§ **Task details**
From the records below, work out how many lines contain "Hndw". Reply with that number alone.

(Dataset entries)

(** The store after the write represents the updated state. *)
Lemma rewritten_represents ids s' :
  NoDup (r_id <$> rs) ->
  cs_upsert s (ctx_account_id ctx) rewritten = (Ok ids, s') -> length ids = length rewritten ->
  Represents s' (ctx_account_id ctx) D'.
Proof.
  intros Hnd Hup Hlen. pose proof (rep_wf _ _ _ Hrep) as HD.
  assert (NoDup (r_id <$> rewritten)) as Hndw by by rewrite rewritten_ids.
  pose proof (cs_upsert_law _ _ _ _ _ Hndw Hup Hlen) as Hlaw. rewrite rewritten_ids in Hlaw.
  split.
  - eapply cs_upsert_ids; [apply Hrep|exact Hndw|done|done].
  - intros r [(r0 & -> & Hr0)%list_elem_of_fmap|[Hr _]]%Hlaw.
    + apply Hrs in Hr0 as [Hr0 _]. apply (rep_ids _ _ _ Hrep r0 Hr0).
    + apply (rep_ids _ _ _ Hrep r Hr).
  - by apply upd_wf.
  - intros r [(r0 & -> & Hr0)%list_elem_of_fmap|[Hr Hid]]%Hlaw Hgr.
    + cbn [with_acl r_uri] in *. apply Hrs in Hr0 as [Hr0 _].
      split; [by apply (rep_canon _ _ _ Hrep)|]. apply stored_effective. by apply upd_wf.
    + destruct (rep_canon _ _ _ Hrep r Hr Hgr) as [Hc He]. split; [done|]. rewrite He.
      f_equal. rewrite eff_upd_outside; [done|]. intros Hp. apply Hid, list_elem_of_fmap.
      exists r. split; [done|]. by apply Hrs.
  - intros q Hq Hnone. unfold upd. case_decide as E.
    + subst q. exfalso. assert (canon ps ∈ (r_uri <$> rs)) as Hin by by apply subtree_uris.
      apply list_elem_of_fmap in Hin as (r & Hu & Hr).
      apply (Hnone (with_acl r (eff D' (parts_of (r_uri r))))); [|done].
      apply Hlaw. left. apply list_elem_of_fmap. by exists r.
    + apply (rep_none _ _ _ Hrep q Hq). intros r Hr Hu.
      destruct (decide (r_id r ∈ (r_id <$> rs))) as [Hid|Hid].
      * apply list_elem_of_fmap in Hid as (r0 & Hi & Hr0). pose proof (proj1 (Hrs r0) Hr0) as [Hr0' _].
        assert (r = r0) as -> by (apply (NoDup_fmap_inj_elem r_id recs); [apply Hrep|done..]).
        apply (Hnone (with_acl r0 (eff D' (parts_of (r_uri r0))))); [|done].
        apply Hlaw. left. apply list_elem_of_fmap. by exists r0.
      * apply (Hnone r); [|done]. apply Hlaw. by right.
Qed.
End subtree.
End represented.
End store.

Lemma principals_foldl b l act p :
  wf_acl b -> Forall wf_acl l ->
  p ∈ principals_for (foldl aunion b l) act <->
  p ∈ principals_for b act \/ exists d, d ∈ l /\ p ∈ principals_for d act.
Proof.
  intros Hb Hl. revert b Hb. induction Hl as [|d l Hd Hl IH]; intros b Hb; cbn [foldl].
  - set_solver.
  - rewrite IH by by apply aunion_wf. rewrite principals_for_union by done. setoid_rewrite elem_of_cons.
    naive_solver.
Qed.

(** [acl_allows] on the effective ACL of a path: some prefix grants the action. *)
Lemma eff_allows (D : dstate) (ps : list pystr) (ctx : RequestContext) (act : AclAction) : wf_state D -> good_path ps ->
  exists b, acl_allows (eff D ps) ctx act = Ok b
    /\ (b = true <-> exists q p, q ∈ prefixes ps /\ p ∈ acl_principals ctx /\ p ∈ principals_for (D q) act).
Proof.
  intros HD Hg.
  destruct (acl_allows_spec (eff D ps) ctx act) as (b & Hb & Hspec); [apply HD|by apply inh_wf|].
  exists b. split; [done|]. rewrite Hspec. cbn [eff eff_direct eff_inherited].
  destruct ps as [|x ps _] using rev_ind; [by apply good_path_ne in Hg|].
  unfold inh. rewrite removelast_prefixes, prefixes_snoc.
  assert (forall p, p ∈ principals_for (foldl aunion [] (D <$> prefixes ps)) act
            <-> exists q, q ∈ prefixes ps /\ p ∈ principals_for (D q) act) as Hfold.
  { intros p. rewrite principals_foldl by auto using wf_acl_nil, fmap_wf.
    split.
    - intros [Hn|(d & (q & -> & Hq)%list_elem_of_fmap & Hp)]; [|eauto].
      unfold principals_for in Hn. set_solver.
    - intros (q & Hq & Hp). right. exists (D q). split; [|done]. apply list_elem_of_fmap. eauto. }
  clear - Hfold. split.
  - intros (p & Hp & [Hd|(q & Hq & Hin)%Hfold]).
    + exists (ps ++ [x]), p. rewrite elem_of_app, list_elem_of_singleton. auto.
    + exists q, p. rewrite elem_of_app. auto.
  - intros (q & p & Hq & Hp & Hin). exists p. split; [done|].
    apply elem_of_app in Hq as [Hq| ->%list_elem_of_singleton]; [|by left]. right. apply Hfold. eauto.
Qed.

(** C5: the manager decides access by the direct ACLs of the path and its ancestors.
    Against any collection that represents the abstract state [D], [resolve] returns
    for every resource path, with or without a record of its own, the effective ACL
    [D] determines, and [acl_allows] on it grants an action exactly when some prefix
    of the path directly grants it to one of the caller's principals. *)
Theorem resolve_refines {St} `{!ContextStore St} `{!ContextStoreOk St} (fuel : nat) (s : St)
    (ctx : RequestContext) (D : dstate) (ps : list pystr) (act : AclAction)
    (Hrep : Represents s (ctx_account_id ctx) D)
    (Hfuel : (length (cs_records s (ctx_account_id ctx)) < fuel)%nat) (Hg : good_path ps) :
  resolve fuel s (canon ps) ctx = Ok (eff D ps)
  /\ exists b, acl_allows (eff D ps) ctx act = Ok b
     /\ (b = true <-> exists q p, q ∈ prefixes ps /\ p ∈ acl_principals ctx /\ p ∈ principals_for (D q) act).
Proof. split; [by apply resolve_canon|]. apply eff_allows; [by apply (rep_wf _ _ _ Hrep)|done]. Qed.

§ **Task answer**
3